If anyone thinks that the snippets are identical, open your favorite IDE and copy and paste the snippets above without changing a single character. I am using NetBeans IDE 7.4 on a Windows 8 machine. I also tried Eclipse and had the same results.
Upvotes: 1
Views: 309
Reputation: 234847
I'm surprised this compiles. The second piece of code has a LEFT-TO-RIGHT EMBEDDING character (U+202A) in front of the first quote mark (outside the quote; hence illegal Java syntax). (This seems to be confirmed by the comment by Bhesh Gurung.)
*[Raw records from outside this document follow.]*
Lemma process_withdrawal_wallet_step (db : DB) (id : Z)
  (data_status : option string) (now : Z) :
  wallet_step db (fst (process_withdrawal db id data_status now)).
Proof.
  unfold process_withdrawal.
  destruct (get_withdrawal db id) as [wd |] eqn:Hget; [| left; split; reflexivity].
  destruct data_status as [s |]; [| left; split; reflexivity].
  destruct (negb (existsb (String.eqb s) valid_statuses));
    [left; split; reflexivity |].
  destruct (negb (s =? "pending")%string && (wd_status wd =? "pending")%string
            && (s =? "failed")%string); [| left; split; reflexivity].
  destruct (get_user db (wd_user_id wd)) as [user |]; [| left; split; reflexivity].
  destruct (user_wallet db user) as [w |] eqn:Hw; [| left; split; reflexivity].
  destruct (credit_wallet_cases db user w (wd_amount wd)
              "Refund for failed withdrawal") as [[_ ->] | ->];
    [| left; split; reflexivity].
  right. exists user, w. eexists; eexists. split; [exact Hw |].
  unfold credited, rewarded. wallet_facts.
  right. left. exists wd. split; [| reflexivity].
  unfold get_withdrawal in Hget. apply find_some in Hget. tauto.
Qed.

Lemma complete_mission_wallet_step (json_loads : string -> option json)
  (db : DB) (uid id : Z) (proof : string) (now : Z) :
  wallet_step db (fst (complete_mission json_loads db uid id proof now)).
Proof.
  unfold complete_mission.
  split_handler; try (left; split; reflexivity).
  right.
  match goal with
  | Hw : user_wallet _ ?u = Some ?w, Hm : get_mission _ _ = Some ?m |- _ =>
      credit_ok;
      exists u, w; eexists; eexists; split; [exact Hw |];
      unfold credited, rewarded; wallet_facts;
      right; right; exists m; split; [| reflexivity];
      unfold get_mission in Hm; apply find_some in Hm; tauto
  end.
Qed.
(** * google-sheets-tradingview: the /api/sheet-data middleware

    A shallow embedding of [src/index.js]: the two cache-backed Express
    routes, the credential set-up and the row formatter, with the
    properties of the specification proved over them.

    Conventions.
    - JavaScript strings are [string]s of 8-bit code units.
    - JavaScript numbers are IEEE-754 binary64 values, taken from the
      Standard Library's [spec_float] (precision 53, emax 1024).
    - A response body is the JavaScript value handed to [res.json]; its
      serialisation is not modelled.
    - The [console.log] / [console.error] lines have no effect on any route's
      response or on the cache and are left out.
    - A request runs to completion before the next one starts. *)

From Stdlib Require Import ZArith Ascii String List Bool Lia.
From Stdlib Require Import SpecFloat.
From stdpp Require Import base option list gmap strings.

Open Scope string_scope.
Open Scope Z_scope.

(** ** JavaScript numbers *)

Module Number.

Definition prec : Z := 53.
Definition emax : Z := 1024.

Definition number : Type := spec_float.

Definition NaN : number := S754_nan.
Definition Infinity : number := S754_infinity false.
Definition NegInfinity : number := S754_infinity true.

(** The Number value of an integer literal such as [100]. *)
Definition ofZ (z : Z) : number := binary_normalize prec emax z 0 false.

(** The Number value of the decimal [m * 10^e] with [0 <= m], rounded to
    the nearest binary64 (ties to even); [neg] is the sign of the
    literal, kept on a zero. *)
Definition ofDecimal (neg : bool) (m e : Z) : number :=
  match m with
  | Zpos p =>
      if 0 <=? e
      then binary_round prec emax neg (p * Z.to_pos (10 ^ e))%positive 0
      else SFdiv prec emax (S754_finite neg p 0)
                           (S754_finite false (Z.to_pos (10 ^ (- e))) 0)
  | _ => S754_zero neg
  end.

(** The global [isNaN] on a Number. *)
Definition isNaN (x : number) : bool :=
  match x with S754_nan => true | _ => false end.

(** The global [isFinite] on a Number. *)
Definition isFinite (x : number) : bool :=
  match x with S754_zero _ | S754_finite _ _ _ => true | _ => false end.
(** * CoffeeClock: the Raspberry Pi brew controller (pi_coffee.py)

    A shallow embedding of the controller script.  The script is a sequence
    of start-up statements followed by an endless [while True] loop that
    polls a web service, drives one relay pin and keeps a 16x2 character
    display up to date.  The module-level variables of the script, the relay
    pin and a log of every call made to a collaborator (display, GPIO, HTTP,
    sleep) form the [world]; statements are computations in a small
    state-and-exception monad over it. *)

From Stdlib Require Import String Ascii List Bool Arith Lia.
Import ListNotations.
Open Scope string_scope.

(** ** Collaborators *)

(** GPIO.LOW / GPIO.HIGH. *)
Inductive level : Type := LOW | HIGH.

(** What the httplib calls can raise. *)
Inductive exn : Type :=
| socket_timeout
| socket_error
| socket_gaierror
| HTTPException.

(** One entry per call into a collaborator, in program order. *)
Inductive event : Type :=
| ev_lcd_begin (cols rows : nat)
| ev_lcd_setCursor (col row : nat)
| ev_lcd_message (text : string)
| ev_lcd_clear
| ev_gpio_setmode_BCM
| ev_gpio_setup_OUT (pin : nat)
| ev_gpio_setwarnings (flag : bool)
| ev_gpio_output (pin : nat) (l : level)
| ev_http_connection (host : string)
| ev_http_request (method path : string)
| ev_http_close
| ev_sleep (seconds : nat).

(** ** time.strftime

    The broken-down local time, restricted to the fields the two format
    strings of the script read. [tm_wday] counts from Monday = 0 and [tm_mon]
    from January = 1, as in Python's [struct_time]. *)
Record struct_time : Type := {
  tm_mon : nat;
  tm_mday : nat;
  tm_hour : nat;
  tm_min : nat;
  tm_wday : nat
}.

Definition digit (n : nat) : ascii := ascii_of_nat (48 + n mod 10).

Definition two_digits (n : nat) : string :=
  String (digit (n / 10)) (String (digit n) "").

Definition abbr_day (w : nat) : string :=
  nth w ["Mon"; "Tue"; "Wed"; "Thu"; "Fri"; "Sat"; "Sun"] "???".

Definition abbr_month (m : nat) : string :=
  nth (m - 1)
      ["Jan"; "Feb"; "Mar"; "Apr"; "May"; "Jun";
       "Jul"; "Aug"; "Sep"; "Oct"; "Nov"; "Dec"] "???".

Definition directive (c : ascii) (t : struct_time) : string :=
  if Ascii.eqb c "a" then abbr_day (tm_wday t)
  else if Ascii.eqb c "b" then abbr_month (tm_mon t)
  else if Ascii.eqb c "d" then two_digits (tm_mday t)
  else if Ascii.eqb c "H" then two_digits (tm_hour t)
  else if Ascii.eqb c "M" then two_digits (tm_min t)
  else String "%" (String c "").

(** [strftime fmt] applied to one reading of the clock (C locale). *)
Fixpoint strftime (fmt : string) (t : struct_time) : string :=
  match fmt with
  | "" => ""
  | String c rest =>
      if Ascii.eqb c "%" then
        match rest with
        | String d rest' => directive d t ++ strftime rest' t
        | "" => String c ""
        end
      else String c (strftime rest t)
  end.

(** ** The world: module-level variables, relay pin, call log *)

Record world : Type := mkWorld {
  brewing : bool;
  lcdTime : string;
  brewString : string;
  oldMin : string;
  oldSec : string;
  relay : level;          (* level brewPin is driven at *)
  log : list event        (* calls made so far, oldest first *)
}.

Definition set_brewing (b : bool) (w : world) : world :=
  mkWorld b (lcdTime w) (brewString w) (oldMin w) (oldSec w) (relay w) (log w).
Definition set_lcdTime (s : string) (w : world) : world :=
  mkWorld (brewing w) s (brewString w) (oldMin w) (oldSec w) (relay w) (log w).
Definition set_brewString (s : string) (w : world) : world :=
  mkWorld (brewing w) (lcdTime w) s (oldMin w) (oldSec w) (relay w) (log w).
Definition set_oldMin (s : string) (w : world) : world :=
  mkWorld (brewing w) (lcdTime w) (brewString w) s (oldSec w) (relay w) (log w).
Definition set_oldSec (s : string) (w : world) : world :=
  mkWorld (brewing w) (lcdTime w) (brewString w) (oldMin w) s (relay w) (log w).
Definition set_relay (l : level) (w : world) : world :=
  mkWorld (brewing w) (lcdTime w) (brewString w) (oldMin w) (oldSec w) l (log w).
Definition set_log (evs : list event) (w : world) : world :=
  mkWorld (brewing w) (lcdTime w) (brewString w) (oldMin w) (oldSec w)
          (relay w) evs.

(** ** Computations: state plus uncaught exceptions

    The script has no [try]: an exception raised by a collaborator unwinds
    to the top level and ends the process.  [Raised] keeps the world as it
    was when the exception left the failing call. *)

Inductive outcome (A : Type) : Type :=
| Returned (a : A) (w : world)
| Raised (e : exn) (w : world).
Arguments Returned {A} a w.
Arguments Raised {A} e w.

Definition M (A : Type) : Type := world -> outcome A.

Definition ret {A : Type} (a : A) : M A := fun w => Returned a w.

Definition bind {A B : Type} (m : M A) (k : A -> M B) : M B :=
  fun w =>
    match m w with
    | Returned a w' => k a w'
    | Raised e w' => Raised e w'
    end.

Definition raise {A : Type} (e : exn) : M A := fun w => Raised e w.

Declare Scope py_scope.
Delimit Scope py_scope with py.
Notation "x <- m ;; k" := (bind m (fun x => k))
  (at level 61, m at next level, right associativity) : py_scope.
Notation "m ;; k" := (bind m (fun _ => k))
  (at level 61, right associativity) : py_scope.
Open Scope py_scope.
(** * go.fracserv: the fractal tile server and the [fractal] support package

    A shallow embedding of [src/fractal/fractal.go] (request options, the
    pixel-to-fractal-space navigator, the HSV colour mapper) and of
    [src/fracserv/fracserv.go] (cache-key normalisation, disk persistence of
    cached tiles, the render handler), together with the properties the
    design document states about them.

    Conventions of the embedding:
    - a Go [int] is a 64-bit two's-complement integer, carried as a [Z] with
      the wrap-around of [+] written out ([int_add]);
    - a Go [float64] is an IEEE-754 binary64 value, carried as a
      [spec_float] with precision 53 and maximal exponent 1024; [/], [*]
      and [-] are the correctly rounded operations of [SpecFloat];
      [math.Floor] and [math.Mod], whose results are exact, are given by
      their mathematical meaning; float-to-integer conversions truncate;
    - a Go [string] is carried as the sequence of runes that [range]
      yields, which is the view [strings.Map] works on;
    - [log.Printf] appends to a list of log lines; the calls of package
      [os] act on a finite map from paths to directories and regular files;
      an [http.ResponseWriter] is a record of header map, status and body;
    - functions of the Go standard library whose results are not fixed by
      the above ([math.Pow], [strconv.Atoi], [strconv.ParseFloat],
      [path.Dir], [png.Encode], [Time.Format]) and the packages of the
      repository that the handler only calls (the generators, the tile
      cache) are parameters of the sections that use them;
    - [go savePngFromCache(key)] adds the key to the list of started
      goroutines; running one of them is a separate step. *)

From Stdlib Require Import ZArith Lia Bool List.
From Stdlib Require Import Floats.SpecFloat Strings.Ascii.
From stdpp Require Import base option list gmap strings.

Open Scope Z_scope.

(** ** Go base types *)

Module Go.

(** *** int *)

Definition int_min : Z := - 2 ^ 63.
Definition int_max : Z := 2 ^ 63 - 1.
(** * Receipt API: the points rules and the receipt validator of [main.go]

    A shallow embedding of [main.go] (package [main] of the receipt
    service) and of the parts of the Go standard library its functions
    call: [unicode/utf8], [unicode], [strings.TrimSpace], [strconv.Atoi],
    [strconv.ParseFloat], [math.Round], [math.Ceil], [regexp] on the three
    patterns of the file, and [time.Parse] on its two layouts.

    Conventions.
    - A Go [string] is a sequence of bytes: Rocq's [string], read through
      [bytes] as a [list Z] of values in [0, 255].
    - [int] and [int64] are 64 bits wide: arithmetic on them is written
      with [wrap64].
    - [float64] is IEEE 754 binary64: [spec_float] with [prec = 53] and
      [emax = 1024].
    - A run-time panic (a slice out of range) is the result [Panic]. *)

From Stdlib Require Import ZArith List String Ascii Bool Lia.
From Stdlib Require Import Floats.SpecFloat.
From Stdlib Require Import Sorting.Permutation.
Import ListNotations.

Local Open Scope string_scope.
Local Open Scope list_scope.
Local Open Scope Z_scope.


(* ===================================================================== *)
(** * Go values *)
(* ===================================================================== *)

Module Go.

(** The bytes of a Go string. *)
Definition code (c : ascii) : Z := Z.of_N (N_of_ascii c).

Definition bytes (s : string) : list Z := map code (list_ascii_of_string s).

(** [len(s)] *)
Definition len (s : string) : Z := Z.of_nat (String.length s).

(** Two's complement wrap-around of a 64-bit signed integer. *)
Definition wrap64 (z : Z) : Z := (z + 2 ^ 63) mod 2 ^ 64 - 2 ^ 63.

Definition min_int64 : Z := - 2 ^ 63.
Definition max_int64 : Z := 2 ^ 63 - 1.

Definition in_int64 (z : Z) : bool := (min_int64 <=? z) && (z <=? max_int64).

(** The outcome of a call that may panic. *)
Inductive outcome (A : Type) : Type :=
| Returns (a : A)
| Panic.

Arguments Returns {A} a.
Arguments Panic {A}.

Definition bind {A B : Type} (x : outcome A) (f : A -> outcome B) : outcome B :=
  match x with
  | Returns a => f a
  | Panic => Panic
  end.
(** X17: on a sorted queue, the bisections of [get_range] return the
    position of the first record inserted at or after [start_time] and the
    position of the first record inserted after [end_time]. *)
Theorem get_range_on_sorted objs q s e :
  queue_sorted objs q →
  let low := (get_range objs q s e).1 in
  let high := (get_range objs q s e).2 in
  (low ≤ length q)%nat ∧ (high ≤ length q)%nat ∧
  (∀ i p, q !! i = Some p →
     ((low ≤ i)%nat ↔ s ≤ get_insert_time (objs !!! p))) ∧
  (∀ i p, q !! i = Some p →
     ((high ≤ i)%nat ↔ e < get_insert_time (objs !!! p))).
Proof. apply get_range_spec. Qed.

Lemma get_range_on_sorted_witness :
  queue_sorted (objects (run trace_updated)) (_queue (run trace_updated)) ∧
  ((get_range (objects (run trace_updated)) (_queue (run trace_updated))
      2 9).1 ≤ 2)%nat.
Proof.
  assert (Hs : queue_sorted (objects (run trace_updated))
                 (_queue (run trace_updated))).
  { repeat constructor. vm_compute. discriminate. }
  split; [exact Hs|].
  exact (proj1 (get_range_on_sorted (objects (run trace_updated))
                  (_queue (run trace_updated)) 2 9 Hs)).
Defined.

(** X18: on a sorted queue, [erase_by_time_range] does nothing and returns 0
    when [start_time > end_time]; otherwise it erases the key of every
    record of [_queue] inserted from [start_time] to [end_time], returns the
    number of keys erased from [_data_map], and tombstones only these
    records and the records their keys were mapped to. *)
Theorem erase_by_time_range_on_sorted s e m :
  queue_sorted (objects m) (_queue m) →
  let r := erase_by_time_range s e m in
  let in_range x := x ∈ _queue m ∧ s ≤ get_insert_time (deref m x) ≤ e in
  (s > e → r = (0, m)) ∧
  (∀ x, in_range x → _data_map r.2 !! get_key (deref m x) = None) ∧
  (∀ k p, _data_map r.2 !! k = Some p → _data_map m !! k = Some p) ∧
  (∀ q, _is_delete (deref r.2 q) = true →
        _is_delete (deref m q) = true ∨ in_range q ∨
        ∃ x, in_range x ∧ _data_map m !! get_key (deref m x) = Some q) ∧
  r.1 = Z.of_nat (size (_data_map m)) - Z.of_nat (size (_data_map r.2)).
Proof. apply erase_by_time_range_spec. Qed.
If you somehow got the code to compile, then I suspect that the code you ran is a bit different from what you posted here: that the U_202A ended up inside the quote marks; hence the file-not-found error.
Upvotes: 3
Reputation: 21089
The snippet you copied and pasted from a website had some non-printing characters mixed into the filename, so it looks identical to the typed one but contains extra characters. This usually results in an incorrect path, as you discovered. Some programs will strip those non-printing characters if they do not change the representation of the visible part (and others will remove leading/trailing whitespace, too) when copying from them or pasting into them, but not all do that.
You can verify this by pasting both snippets into a Unicode-capable text editor and comparing the length/byte count (saving them to files and checking the file sizes if your text editor doesn't report the non-printing characters). I obtained a length of 159 for the second snippet and only 156 for the first.